Estou achando que essa posição minha pode estar equivocada e talvez não esteja funcionando. Sempre fico com a sensação que, no fundo, esse aluno ou essa aluna pode estar pensando algo como “...esse professor está falando essas heresias contra a Bíblia, eu vou estudar e escrever isso na prova para me livrar dessa matéria, mas de fato eu não acredito em nada disso. Xô Satanás...!” Estou assumindo isso porque acho que muitos professores podem estar passando pelo mesmo dilema.
Mais importante, talvez o continuum de visões proposto por Scott seja uma oportunidade interessante que podemos aproveitar para discutir o que é ciência, qual o papel da evidência e qual a importância e relevância, para cada um, de certas discussões metafísicas que envolvam visões filosóficas sobre evolução e sobre a existência de Deus. Isso é absolutamente importante em cursos de filosofia da ciência ou análogos, mas de repente pode ser importante reforçar isso também em cursos de evolução ou de paleontologia, paciência...
Nós queremos evitar que as crianças sejam expostas a esse tipo de visão anti-científica e distorcida de criacionismo em um sentido estrito, ou do DI em um nível mais “avançado”, mas será que estamos realmente conseguindo colocar as ideias “corretas” no lugar?
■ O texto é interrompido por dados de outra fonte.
(* ===== verification/ReturnsExact.v ===== *)
(** * The returns of a report, in exact arithmetic

    The formulas of [Returns] at the real numbers: what a report states, the
    rounding of float64 aside. *)

From S2P Require Import Prelude Num GoTime Types NumReal Returns.
From stdpp Require Import base gmap strings tactics sorting list.
From Stdlib Require Import ZArith Reals Lra Lia.
Import Returns.

Module ReturnsExact.
Local Open Scope R_scope.

(** ** Compounding *)

Definition prodR (l : list R) : R := foldr Rmult 1 l.

Definition factors (l : list (dailyReturn R)) : list R := (λ r, 1 + dr_netReturn r) <$> l.

Lemma prodR_app l1 l2 : prodR (l1 ++ l2) = prodR l1 * prodR l2.
Proof.
  induction l1 as [|x l1 IH]; [symmetry; apply Rmult_1_l|].
  change (x * prodR (l1 ++ l2) = x * prodR l1 * prodR l2). rewrite IH. lra.
Qed.

Lemma prodR_cons x l : prodR (x :: l) = x * prodR l.
Proof. done. Qed.

(** Every return of the series compounds the ones before it. *)
Definition compounds (start : R) (l : list (dailyReturn R)) : Prop :=
  ∀ i r, l !! i = Some r →
    dr_nav r = start * prodR (factors (take (S i) l)) ∧ dr_cumulativeReturn r = dr_nav r - 1.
Como discuti na minha postagem anterior, essa exposição está acontecendo o tempo todo, totalmente fora do nosso controle! Acho que essas ideias sobre criacionismo serão apresentadas às crianças de qualquer forma e muito cedo, antes da escola inclusive (e em especial àquelas que têm pouco acesso à educação formal e a outras fontes de informação e que são fortemente doutrinadas...). Mais sério ainda, são utilizados argumentos contundentes e agressivos contrários ao ensino de biologia e à própria escola (algo como “não acredite no que o professor de ciências diz...”, “se você acreditar nisso você vai para o inferno”, ou “seu professor está sendo influenciado pelo demônio”). Se isso é verdade, então talvez uma estratégia melhor seja nos anteciparmos e realmente atacarmos o problema de frente.
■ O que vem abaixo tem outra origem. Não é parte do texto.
(* ===== verification/Reflow.v ===== *)
(** * Re-deriving stored flows (internal/service/reflow.go)

    An operator re-reads a connection's cashflows and rewrites the deposits
    and withdrawals of its live rows from them, each row from its own
    window. *)

From S2P Require Import Prelude Num GoTime Types Store Breakdown Window Activity Fx.
From stdpp Require Import base gmap strings list sorting pretty.
From Stdlib Require Import ZArith Lia.
Local Open Scope Z_scope.

Module Reflow.
Import Window.

Definition maxReflowWindow : duration := 90 * 24 * Hour.

Definition checkReflowWindow (from to : time) : res unit :=
  if Before to from then Err "reflow: to precedes from"
  else if maxReflowWindow <? Sub to from
  then Err ("reflow: window longer than " +:+ pretty (Z.quot maxReflowWindow (24 * Hour)) +:+ " days")%string
  else Ok tt.

Section reflow.
Context {F : Type} {NF : Num F}.

Record ReflowDay := mkReflowDay {
  rd_Day : time;
  rd_OldDeposits : F;
  rd_OldWithdrawals : F;
  rd_NewDeposits : F;
  rd_NewWithdrawals : F;
  rd_Kept : string;
  rd_Written : bool;
}.

Definition changed (d : ReflowDay) : bool :=
  fltb (flit 1 9) (fabs (fsub (rd_NewDeposits d) (rd_OldDeposits d))) ||
  fltb (flit 1 9) (fabs (fsub (rd_NewWithdrawals d) (rd_OldWithdrawals d))).

(** The flows in [start, end). *)
Definition in_span (start end_ : time) (f : Cashflow F) : bool :=
  negb (Before (cf_Timestamp f) start || negb (Before (cf_Timestamp f) end_)).

Definition sumFlows (flows : list (Cashflow F)) (start end_ : time) : F * F :=
  foldl (λ acc f, if in_span start end_ f then Activity.add_flow acc f else acc) (f0, f0) flows.

Definition reflowWindowStart (rows : list (Snapshot F)) (i : nat) : time :=
  match rows !! i with
  | None => zero_time
  | Some r =>
      let day := sn_Timestamp r in
      let start := day - defaultActivityWindow in
      let start :=
        match i with
        | O => start
        | S j => match rows !! j with
                 | Some p => if Before (sn_Timestamp p) start then sn_Timestamp p else start
                 | None => start
                 end
        end in
      let floor := day - maxActivityLookback in
      if Before start floor then floor else start
  end.

(** The first row at or after [from] decides. *)
Fixpoint reflowSince_from (rows : list (Snapshot F)) (i : nat) (l : list (Snapshot F)) (from since : time) : time :=
  match l with
  | [] => since
  | r :: l' =>
      if Before (sn_Timestamp r) from then reflowSince_from rows (S i) l' from since
      else let ws := reflowWindowStart rows i in if Before ws since then ws else since
  end.

Definition reflowSince (rows : list (Snapshot F)) (from : time) : time :=
  reflowSince_from rows 0 rows from (from - defaultActivityWindow).

Definition kept_reason (r : Snapshot F) (earliest : time) : string :=
  if sn_FromExternalRebuilder r || sn_IsHistorical r then "reconstructed day"
  else if sn_Timestamp r =? earliest then "first snapshot, may carry the inception deposit"
  else "".

Definition reflowDay (rows : list (Snapshot F)) (i : nat) (r : Snapshot F) (earliest : time)
    (flows : list (Cashflow F)) : ReflowDay :=
  let kept := kept_reason r earliest in
  let '(dep, wd) :=
    if String.eqb kept "" then sumFlows flows (reflowWindowStart rows i) (sn_Timestamp r)
    else (sn_Deposits r, sn_Withdrawals r) in
  mkReflowDay (sn_Timestamp r) (sn_Deposits r) (sn_Withdrawals r) dep wd kept false.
Então, sei que propor uma discussão explicita sobre a escala de Scott nas escolas ou nos cursos de biologia pode ser, mais uma vez, uma proposta ingênua e utópica (e talvez desesperada...), mas realmente o que percebo é que estamos “perdendo” a discussão. E talvez estejamos também perdendo a oportunidade de apresentar para os alunos uma discussão filosófica madura sobre ciência e religião. Como coloquei acima, a discussão não é simples, mas talvez seja uma saída... Talvez seja melhor que os cientistas e professores, de modo geral, entendam a escala de Scott e mostrem isso aos seus alunos, discutindo de forma honesta e clara todos os aspectos envolvidos. Pessoalmente, pelo menos vou ficar com consciência tranquila de que não fui omisso na discussão (e tenho me sentido assim nos últimos tempos...).